Down to the final line, write out the data below exactly.

> [DATA PROVIDED]:
_____

Lemma failed_mount_unmounts_witness :
  @fffs_mount Demo.backend hash_index demo_no_scratch demo_image =
    (Err FFFS_ERR_INVALID, demo_image) /\
  (exists w', @fffs_mount Demo.backend hash_index demo_options Demo.blank =
    (Err FFFS_ERR_CORRUPT, w') /\ w_fs w' = fffs_zero) /\
  (exists w', @fffs_mount Demo.backend hash_index demo_short_map demo_image =
    (Err FFFS_ERR_INVALID, w') /\ w_fs w' = fffs_zero).
Proof.
  split; [exact (@failed_mount_unmounts Demo.backend hash_index demo_no_scratch demo_image) |].
  split; eexists; (split; [vm_compute; reflexivity |]).
  - eapply (@failed_mount_unmounts Demo.backend hash_index demo_options Demo.blank).
    vm_compute. reflexivity.
  - eapply (@failed_mount_unmounts Demo.backend hash_index demo_short_map demo_image).
    vm_compute. reflexivity.
Defined.

(** ** Limits of discovery *)

(** A ring of fifteen index sectors after two wraps of the sequence: sectors 2
    to 14 have the serials 2 to 14, the active sector 0 has the serial 15 and
    holds a record; sector 1 is the tombstoned one. *)
Definition ring15_backend : Backend := dev_backend 8192 4.

Definition ring15_dev : dev :=
  mk_dev (foldl (fun m s => dev_program_bytes m (s * 256) (index_header 15 0 s))
    (dev_program_bytes ∅ 0 (index_header 15 0 15 ++ record_bytes 9 20))
    (Z.of_nat <$> seq 2 13)) None.

Definition ring15 : @world ring15_backend :=
  @mk_world ring15_backend ring15_dev Demo.fs ∅.

(** Discovery takes sector 14 for the active one and leaves sector 0, with the
    newest records, out of the sequence: serials more than eight apart compare
    the wrong way round. *)
Lemma discovery_misses_active_sector :
  fst (@fffs_find_index_sequence ring15_backend ring15) =
    Ok (mk_sequence 15 0 14 14 2 13).
Proof. vm_compute. reflexivity. Qed.

(** A device of 512-byte sectors whose first index sector is tombstoned, and
    whose bytes at 4096, a multiple of every smaller sector size, are file data
    that look like a header of 4096-byte sectors. *)
Definition spoof_backend : Backend := dev_backend 16384 4.

Definition spoof_dev : dev :=
  mk_dev (dev_program_bytes
    (dev_program_bytes
      (dev_program_bytes ∅ 0 (take 7 (index_header 2 1 0) ++ [0x3f]))
      512 (index_header 2 1 1))
    4096 (index_header 2 4 0)) None.

Definition spoof : @world spoof_backend :=
  @mk_world spoof_backend spoof_dev Demo.fs ∅.

Lemma discovery_accepts_file_data :
  fst (@fffs_find_index_sequence spoof_backend spoof) =
    Ok (mk_sequence 2 4 0 1 1 1).
Proof. vm_compute. reflexivity. Qed.

(** A journal append whose index update fails: the hash table is full, but the
    record has been committed, so that the next replay meets it. *)
Definition full_table : @world Demo.backend :=
  @mk_world Demo.backend dev_blank
    (set_index_cache [mk_bucket 7 3]
       (set_fs_geo (mk_geometry 256 8 0 2 false 64 1) Demo.fs)) ∅.

Lemma append_commits_before_index :
  let r := @fffs_append_index_record Demo.backend hash_index 9 3 full_table in
  fst r = Err FFFS_ERR_NO_SPACE /\
  record_at (@mem Demo.backend (dev_nor 2048 4) (snd r)) 8 = (9, 3).
Proof. split; vm_compute; reflexivity. Qed.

_____

> [SOLUTION FOR THIS EXERCISE]:
Lemma failed_mount_unmounts_witness :
  @fffs_mount Demo.backend hash_index demo_no_scratch demo_image =
    (Err FFFS_ERR_INVALID, demo_image) /\
  (exists w', @fffs_mount Demo.backend hash_index demo_options Demo.blank =
    (Err FFFS_ERR_CORRUPT, w') /\ w_fs w' = fffs_zero) /\
  (exists w', @fffs_mount Demo.backend hash_index demo_short_map demo_image =
    (Err FFFS_ERR_INVALID, w') /\ w_fs w' = fffs_zero).
Proof.
  split; [exact (@failed_mount_unmounts Demo.backend hash_index demo_no_scratch demo_image) |].
  split; eexists; (split; [vm_compute; reflexivity |]).
  - eapply (@failed_mount_unmounts Demo.backend hash_index demo_options Demo.blank).
    vm_compute. reflexivity.
  - eapply (@failed_mount_unmounts Demo.backend hash_index demo_short_map demo_image).
    vm_compute. reflexivity.
Defined.

(** ** Limits of discovery *)

(** A ring of fifteen index sectors after two wraps of the sequence: sectors 2
    to 14 have the serials 2 to 14, the active sector 0 has the serial 15 and
    holds a record; sector 1 is the tombstoned one. *)
Definition ring15_backend : Backend := dev_backend 8192 4.

Definition ring15_dev : dev :=
  mk_dev (foldl (fun m s => dev_program_bytes m (s * 256) (index_header 15 0 s))
    (dev_program_bytes ∅ 0 (index_header 15 0 15 ++ record_bytes 9 20))
    (Z.of_nat <$> seq 2 13)) None.

Definition ring15 : @world ring15_backend :=
  @mk_world ring15_backend ring15_dev Demo.fs ∅.

(** Discovery takes sector 14 for the active one and leaves sector 0, with the
    newest records, out of the sequence: serials more than eight apart compare
    the wrong way round. *)
Lemma discovery_misses_active_sector :
  fst (@fffs_find_index_sequence ring15_backend ring15) =
    Ok (mk_sequence 15 0 14 14 2 13).
Proof. vm_compute. reflexivity. Qed.

(** A device of 512-byte sectors whose first index sector is tombstoned, and
    whose bytes at 4096, a multiple of every smaller sector size, are file data
    that look like a header of 4096-byte sectors. *)
Definition spoof_backend : Backend := dev_backend 16384 4.

Definition spoof_dev : dev :=
  mk_dev (dev_program_bytes
    (dev_program_bytes
      (dev_program_bytes ∅ 0 (take 7 (index_header 2 1 0) ++ [0x3f]))
      512 (index_header 2 1 1))
    4096 (index_header 2 4 0)) None.

Definition spoof : @world spoof_backend :=
  @mk_world spoof_backend spoof_dev Demo.fs ∅.

Lemma discovery_accepts_file_data :
  fst (@fffs_find_index_sequence spoof_backend spoof) =
    Ok (mk_sequence 2 4 0 1 1 1).
Proof. vm_compute. reflexivity. Qed.

(** A journal append whose index update fails: the hash table is full, but the
    record has been committed, so that the next replay meets it. *)
Definition full_table : @world Demo.backend :=
  @mk_world Demo.backend dev_blank
    (set_index_cache [mk_bucket 7 3]
       (set_fs_geo (mk_geometry 256 8 0 2 false 64 1) Demo.fs)) ∅.

Lemma append_commits_before_index :
  let r := @fffs_append_index_record Demo.backend hash_index 9 3 full_table in
  fst r = Err FFFS_ERR_NO_SPACE /\
  record_at (@mem Demo.backend (dev_nor 2048 4) (snd r)) 8 = (9, 3).
Proof. split; vm_compute; reflexivity. Qed.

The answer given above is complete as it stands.